[[ MATERIALS PROVIDED open ]]

(* ===== verification/Parser.v ===== *)
(** The recursive-descent parser of [src/minirel/sql/parser.py]. The state of a
    [Parser] is the rest of its token list, [self.tokens[self.pos:]]; looking
    past the end of the list raises [IndexError]. Productions call each other
    with fuel: between two tokens consumed there are at most eight calls. *)
From stdpp Require Import base numbers list strings.
From Stdlib Require Import ZArith Lia Strings.Ascii.
From S2P Require Import Prelude PyNum Types Ast Lexer.

Local Open Scope Z_scope.

Definition COMPARISON_OPS : list string := ["="; "<>"; "!="; "<"; "<="; ">"; ">="]%string.

Definition Parser : Type := list Token.

(** * The token stream *)

Definition peek : M Parser Token := fun ts =>
  match ts with t :: _ => (Ok t, ts) | [] => (Raise IndexError, ts) end.
Definition advance : M Parser Token := fun ts =>
  match ts with t :: ts' => (Ok t, ts') | [] => (Raise IndexError, ts) end.
Definition check (kind : TokenKind) (v : option string) : M Parser bool :=
  tok ← peek;
  mret (bool_decide (tk_kind tok = kind) && match v with None => true | Some v => (tk_value tok =? v)%string end).
(** [_match], for its truth value; the token it returns is never used. *)
Definition match_ (kind : TokenKind) (v : option string) : M Parser bool :=
  b ← check kind v; if b : bool then advance;; mret true else mret false.
Definition expect (kind : TokenKind) (v : option string) : M Parser Token :=
  b ← check kind v; if b : bool then advance else raise ParseError.

(** * Expressions *)

(** [-operand.value] of a number; booleans are integers. *)
Definition negate (v : value) : option value :=
  match v with
  | VInt z => Some (VInt (- z))
  | VBool b => Some (VInt (- (if b then 1 else 0)))
  | VFloat f => Some (VFloat (float_neg f))
  | VNone | VStr _ => None
  end.

Definition number_value (text : string) : result value :=
  if bool_decide ("."%char ∈ String.list_ascii_of_string text)
  then f ← float_of_str text; Ok (VFloat f) else z ← int_of_str text; Ok (VInt z).

(** The body of [_parse_primary], given the productions it calls. *)
Definition primary_body (primary or_ : M Parser Expr) : M Parser Expr :=
  tok ← peek;
  minus ← check OP (Some "-"%string);
  if minus : bool then
    advance;;
    operand ← primary;
    match operand with
    | Literal v => match negate v with Some v' => mret (Literal v') | None => raise ParseError end
    | _ => raise ParseError
    end
  else
  match tk_kind tok with
  | NUMBER => advance;; v ← lift_result (number_value (tk_value tok)); mret (Literal v)
  | STRING => advance;; mret (Literal (VStr (tk_value tok)))
  | _ =>
      b ← check KEYWORD (Some "TRUE"%string);
      if b : bool then advance;; mret (Literal (VBool true)) else
      b ← check KEYWORD (Some "FALSE"%string);
      if b : bool then advance;; mret (Literal (VBool false)) else
      b ← check KEYWORD (Some "NULL"%string);
      if b : bool then advance;; mret (Literal VNone) else
      b ← match_ OP (Some "("%string);
      if b : bool then
        inner ← or_;
        expect OP (Some ")"%string);;
        mret inner
      else
      b ← check OP (Some "*"%string);
      if b : bool then advance;; mret Star else
      match tk_kind tok with
      | IDENT =>
          advance;;
          b ← check OP (Some "("%string);
          if b : bool then
            advance;;
            star ← check OP (Some "*"%string);
            arg ← (if star : bool then mret Star else or_);
            (match arg with Star => match_ OP (Some "*"%string);; mret tt | _ => mret tt end);;
            expect OP (Some ")"%string);;
            mret (FunctionCall (upper (tk_value tok)) arg)
          else
          b ← match_ OP (Some "."%string);
          if b : bool then
            column ← expect IDENT None;
            mret (ColumnRef (tk_value column) (Some (tk_value tok)))
          else mret (ColumnRef (tk_value tok) None)
      | _ => raise ParseError
      end
  end.

Fixpoint parse_or (fuel : nat) : M Parser Expr :=
  match fuel with
  | O => raise Diverges
  | S fuel => left ← parse_and fuel; or_loop fuel left
  end
with or_loop (fuel : nat) (left : Expr) : M Parser Expr :=
  match fuel with
  | O => raise Diverges
  | S fuel =>
      b ← match_ KEYWORD (Some "OR"%string);
      if b : bool then right ← parse_and fuel; or_loop fuel (BinaryOp "OR" left right) else mret left
  end
with parse_and (fuel : nat) : M Parser Expr :=
  match fuel with
  | O => raise Diverges
  | S fuel => left ← parse_not fuel; and_loop fuel left
  end
with and_loop (fuel : nat) (left : Expr) : M Parser Expr :=
  match fuel with
  | O => raise Diverges
  | S fuel =>
      b ← match_ KEYWORD (Some "AND"%string);
      if b : bool then right ← parse_not fuel; and_loop fuel (BinaryOp "AND" left right) else mret left
  end
with parse_not (fuel : nat) : M Parser Expr :=
  match fuel with
  | O => raise Diverges
  | S fuel =>
      b ← match_ KEYWORD (Some "NOT"%string);
      if b : bool then e ← parse_not fuel; mret (UnaryOp "NOT" e) else parse_comparison fuel
  end
with parse_comparison (fuel : nat) : M Parser Expr :=
  match fuel with
  | O => raise Diverges
  | S fuel =>
      left ← parse_primary fuel;
      b ← check OP None;
      tok ← peek;
      if (b : bool) && bool_decide (tk_value tok ∈ COMPARISON_OPS) then
        op ← advance;
        let op := if (tk_value op =? "!=")%string then "<>"%string else tk_value op in
        right ← parse_primary fuel;
        mret (BinaryOp op left right)
      else mret left
  end
with parse_primary (fuel : nat) : M Parser Expr :=
  match fuel with
  | O => raise Diverges
  | S fuel =>
      primary_body (parse_primary fuel) (parse_or fuel)
  end.

(** Enough fuel for the tokens that are left. *)
Definition parse_expr : M Parser Expr := n ← gets length; parse_or (8 * n + 6).

(** * Lists *)

(** [while self._match("OP", ","): xs.append(item())] *)
Fixpoint more {A} (fuel : nat) (item : M Parser A) (xs : list A) : M Parser (list A) :=
  match fuel with
  | O => raise Diverges
  | S fuel =>
      b ← match_ OP (Some ","%string);
      if b : bool then x ← item; more fuel item (xs ++ [x]) else mret xs
  end.
Definition comma_list {A} (item : M Parser A) : M Parser (list A) :=
  x ← item; n ← gets length; more (S n) item [x].

Definition ident : M Parser string := t ← expect IDENT None; mret (tk_value t).

(** * Statements *)

Definition parse_column_def : M Parser ColumnDef :=
  name ← ident;
  type_tok ← advance;
  if bool_decide (upper (tk_value type_tok) ∈ ["INT"; "FLOAT"; "TEXT"; "BOOL"]%string)
  then mret (mkColumnDef name (upper (tk_value type_tok)))
  else raise ParseError.

Definition parse_create : M Parser Statement :=
  expect KEYWORD (Some "CREATE"%string);;
  unique ← match_ KEYWORD (Some "UNIQUE"%string);
  b ← match_ KEYWORD (Some "TABLE"%string);
  if b : bool then
    table ← ident;
    expect OP (Some "("%string);;
    columns ← comma_list parse_column_def;
    expect OP (Some ")"%string);;
    mret (SCreateTable (mkCreateTable table columns))
  else
    expect KEYWORD (Some "INDEX"%string);;
    index_name ← ident;
    expect KEYWORD (Some "ON"%string);;
    table ← ident;
    expect OP (Some "("%string);;
    column ← ident;
    expect OP (Some ")"%string);;
    mret (SCreateIndex (mkCreateIndex index_name table column unique)).

Definition parse_value_row : M Parser (list Expr) :=
  expect OP (Some "("%string);;
  values ← comma_list parse_expr;
  expect OP (Some ")"%string);;
  mret values.

Definition parse_insert : M Parser Statement :=
  expect KEYWORD (Some "INSERT"%string);;
  expect KEYWORD (Some "INTO"%string);;
  table ← ident;
  b ← match_ OP (Some "("%string);
  columns ← (if b : bool then
               names ← comma_list ident;
               expect OP (Some ")"%string);;
               mret (Some names)
             else mret None);
  expect KEYWORD (Some "VALUES"%string);;
  rows ← comma_list parse_value_row;
  mret (SInsert (mkInsert table columns rows)).

Definition parse_optional_alias : M Parser (option string) :=
  b ← match_ KEYWORD (Some "AS"%string);
  if b : bool then a ← ident; mret (Some a) else
  b ← check IDENT None;
  if b : bool then t ← advance; mret (Some (tk_value t)) else mret None.

Definition parse_select_item : M Parser SelectItem :=
  expr ← parse_expr;
  b ← match_ KEYWORD (Some "AS"%string);
  alias ← (if b : bool then a ← ident; mret (Some a) else mret None);
  mret (mkSelectItem expr alias).

Definition parse_select_items : M Parser (list SelectItem) :=
  b ← match_ OP (Some "*"%string);
  if b : bool then mret [mkSelectItem Star None] else comma_list parse_select_item.

Definition parse_order_item : M Parser OrderByItem :=
  expr ← parse_expr;
  b ← match_ KEYWORD (Some "DESC"%string);
  if b : bool then mret (mkOrderByItem expr true)
  else match_ KEYWORD (Some "ASC"%string);; mret (mkOrderByItem expr false).

(** [if self._match("KEYWORD", kw): clause()] *)
Definition optional {A} (kw : string) (clause : M Parser A) : M Parser (option A) :=
  b ← match_ KEYWORD (Some kw);
  if b : bool then x ← clause; mret (Some x) else mret None.

Definition parse_join : M Parser JoinClause :=
  table ← ident;
  alias ← parse_optional_alias;
  expect KEYWORD (Some "ON"%string);;
  on ← parse_expr;
  mret (mkJoinClause table on alias).

Definition by_list {A} (item : M Parser A) : M Parser (list A) :=
  expect KEYWORD (Some "BY"%string);; comma_list item.

Definition parse_limit : M Parser Z :=
  t ← expect NUMBER None; lift_result (int_of_str (tk_value t)).

Definition parse_select : M Parser Statement :=
  expect KEYWORD (Some "SELECT"%string);;
  items ← parse_select_items;
  expect KEYWORD (Some "FROM"%string);;
  table ← ident;
  table_alias ← parse_optional_alias;
  join ← optional "JOIN" parse_join;
  where_ ← optional "WHERE" parse_expr;
  group_by ← optional "GROUP" (by_list ident);
  order_by ← optional "ORDER" (by_list parse_order_item);
  limit ← optional "LIMIT" parse_limit;
  mret (SSelect (mkSelect items table table_alias join where_
    (default [] group_by) (default [] order_by) limit)).

Definition parse_assignment : M Parser (string * Expr) :=
  name ← ident;
  expect OP (Some "="%string);;
  e ← parse_expr;
  mret (name, e).

Definition parse_update : M Parser Statement :=
  expect KEYWORD (Some "UPDATE"%string);;
  table ← ident;
  expect KEYWORD (Some "SET"%string);;
  assignments ← comma_list parse_assignment;
  where_ ← optional "WHERE" parse_expr;
  mret (SUpdate (mkUpdate table assignments where_)).

Definition parse_delete : M Parser Statement :=
  expect KEYWORD (Some "DELETE"%string);;
  expect KEYWORD (Some "FROM"%string);;
  table ← ident;
  where_ ← optional "WHERE" parse_expr;
  mret (SDelete (mkDelete table where_)).

Definition parse_statement : M Parser Statement :=
  create ← check KEYWORD (Some "CREATE"%string);
  insert ← check KEYWORD (Some "INSERT"%string);
  select ← check KEYWORD (Some "SELECT"%string);
  update ← check KEYWORD (Some "UPDATE"%string);
  delete ← check KEYWORD (Some "DELETE"%string);
  stmt ← (if create : bool then parse_create
          else if insert : bool then parse_insert
          else if select : bool then parse_select
          else if update : bool then parse_update
          else if delete : bool then parse_delete
          else raise ParseError);
  match_ OP (Some ";"%string);;
  expect EOF None;;
  mret stmt.

Definition parse (sql : string) : result Statement :=
  toks ← tokenize sql; fst (parse_statement toks).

[[ MATERIALS PROVIDED closed ]]

TASK DETAILS
Where a line of the records has the string "VBool", return that line.

RESULT OF THIS EXERCISE
  | VBool b => Some (VInt (- (if b then 1 else 0)))
      if b : bool then advance;; mret (Literal (VBool true)) else
      if b : bool then advance;; mret (Literal (VBool false)) else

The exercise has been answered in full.